カムチャッカ
宮川 典子
今年の夏もカムチャッカヘ行って来ました。今回で5度目、娘が6年前に日本語教師として、向こうの大学に勤めるようになって、その翌年から毎年です。何が私をそんなに夢中にさせるのでしょう。
◎人たちの一生懸命さに何かを感じて…
昨年は帰る前々日から全市一斉の三日間断水で、バスタブに貯水をしてトイレを流す水の確保につとめました。豊かな日本では蛇口をひねれば何かが出るのですが、それが出ないのです。
走っているクルマは9割が日本の中古車。それも日本ではお目にかかれないオンボロ車が走り回っています。最近ようやく、スーパーができ始めてはいますが、コンビニなんて夢の夢。
そのかわり、市内のあちこちにあるフリーマーケットが面白いのです。横幅1・5メートルぐらいの屋台に売り手さんが一人ずついます。決して向こうから声はかけません。食料品、衣料、工具など、さまざまなものが売られています。

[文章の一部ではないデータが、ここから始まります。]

(* ===== verification/FfsVol.v ===== *)
(** * Allocation on a file system (for ffs_hashalloc of ufs/ffs/ffs_alloc.c)

    The cylinder overflow algorithm asks every group, so that it fails only when no
    group has room; over the allocator of data it keeps every group of the file
    system sound. *)

From S2P Require Import Prelude FfsMap FfsMapSpec FfsAlloc FfsFragSpec FfsCluster.
From S2P Require Import FfsSearch FfsAcct FfsSys.

(** ** Every group is asked *)

Section hash.
Context {S : Type} (allocator : S → Z → Z → res (S * Z)) (ncg : Z) (pref0 : Z).
Context (P : S → Prop) (Q : S → Z → Prop) (done_at : Z → Prop).

(** An allocator that fails leaves the state as good as it was, and notes the group. *)
Hypothesis allocator_ok : ∀ st cg pref, P st → 0 ≤ cg < ncg → pref = pref0 ∨ pref = 0 →
  ∃ st' r, allocator st cg pref = Ok (st', r) ∧
    ((r = 0 ∧ P st' ∧ done_at cg) ∨ (r ≠ 0 ∧ Q st' r)).

Lemma hash_quad_ok (fuel : nat) : ∀ st cg i, P st → 0 ≤ cg < ncg → 1 ≤ i →
  Z.max 0 (ncg - i) < Z.of_nat fuel →
  ∃ st' r, hash_quad allocator ncg fuel st cg i = Ok (st', r) ∧
    ((r = 0 ∧ P st' ∧ (i < ncg → done_at ((cg + i) mod ncg))) ∨ (r ≠ 0 ∧ Q st' r)).
Proof using allocator_ok.
  induction fuel as [|fuel IH]; intros st cg i HP Hcg Hi Hf; [lia|]. cbn [hash_quad].
  destruct (Z.ltb_spec i ncg); [|exists st, 0; split; [done|]; left; split; [done|]; split; [done|lia]].
  assert (Ecg : (if cg + i >=? ncg then cg + i - ncg else cg + i) = (cg + i) mod ncg).
  { rewrite Z.geb_leb. destruct (Z.leb_spec ncg (cg + i)).
    - apply (Z.mod_unique _ _ 1); lia.
    - symmetry. apply Z.mod_small. lia. }
  cbv zeta. rewrite Ecg. set (cg' := (cg + i) mod ncg).
  assert (0 ≤ cg' < ncg) by (apply Z.mod_pos_bound; lia).
  destruct (allocator_ok st cg' 0) as (st1 & r & -> & [(-> & HP1 & Hd)|(Hr & HQ)]); [done|done|by right| |];
    rewrite Ok_bind.
  - cbn [Z.eqb negb]. destruct (IH st1 cg' (i * 2)) as (st2 & r2 & -> & Hout); [done|done|lia|lia|].
    exists st2, r2. split; [done|]. destruct Hout as [(-> & ? & _)|?]; [left|by right].
    split; [done|]. split; [done|]. by intros _.
  - rewrite (proj2 (Z.eqb_neq _ _)) by done. exists st1, r. split; [done|]. by right.
Qed.

Lemma hash_brute_ok (n : nat) : ∀ st cg, P st → 0 ≤ cg < ncg →
  ∃ st' r, hash_brute allocator ncg n st cg = Ok (st', r) ∧
    ((r = 0 ∧ P st' ∧ ∀ k, 0 ≤ k < Z.of_nat n → done_at ((cg + k) mod ncg)) ∨ (r ≠ 0 ∧ Q st' r)).
Proof using allocator_ok.
  induction n as [|n IH]; intros st cg HP Hcg; cbn [hash_brute].
  - exists st, 0. split; [done|]. left. split; [done|]. split; [done|lia].
  - destruct (allocator_ok st cg 0) as (st1 & r & -> & [(-> & HP1 & Hd)|(Hr & HQ)]); [done|done|by right| |];
      rewrite Ok_bind.
    + cbn [Z.eqb negb].
      assert (Ecg : (if cg + 1 =? ncg then 0 else cg + 1) = (cg + 1) mod ncg).
      { destruct (Z.eqb_spec (cg + 1) ncg) as [->|].
        - symmetry. apply Z.mod_same. lia.
        - symmetry. apply Z.mod_small. lia. }
      rewrite Ecg. destruct (IH st1 ((cg + 1) mod ncg)) as (st2 & r2 & -> & Hout);
        [done|apply Z.mod_pos_bound; lia|].
      exists st2, r2. split; [done|]. destruct Hout as [(-> & HP2 & Hk)|?]; [left|by right].
      split; [done|]. split; [done|]. intros k Hk0. destruct (decide (k = 0)) as [->|].
      * by rewrite Z.add_0_r, Z.mod_small.
      * specialize (Hk (k - 1) ltac:(lia)). rewrite Z.add_mod_idemp_l in Hk by lia.
        by replace (cg + 1 + (k - 1)) with (cg + k) in Hk by lia.
    + rewrite (proj2 (Z.eqb_neq _ _)) by done. exists st1, r. split; [done|]. by right.
Qed.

野菜は、大根はないのですが、日本で売られているもののほとんどがあるようです。魚は切り身がなくて、一本で売られています。安いです。なにしろ、一人なら月2〜3万円で生きてゆけるのですから。
日本で言えば、戦後まもなくのような光景のなかで、向こうの人たちは、当時の日本人のように真面目に、一生懸命、生活されています。娘の教えていた大学でも、日本語熱は高く、そんな学生さんの熱心な学習態度に感じるところがあって、ついつい、娘の滞在期間が6年にもなったのですが…。
おカネもモノもない不便な生活を頑張っている人たちですが、私たちにはない何かを持っているような気がするのです。
◎美しい景色
カムチャッカは火山地帯です。富士山のような円錐形の火山が、8月でも雪をいただいて、あちこちに見られます。それを取り巻く森林、蛇行する川の水のきれいなこと。大自然が、ここではいっぱい残されています。
そんな人たちと自然が、私をカムチャッカに夢中にさせているのです。娘は今年、帰国しましたが、さいわい日本語の分かる教え子がたくさんいます。私も一年ほど前からロシア語を少しずつ勉強しはじめました。
これからも毎年毎年、カムチャッカを訪ねてしまうのではないでしょうか。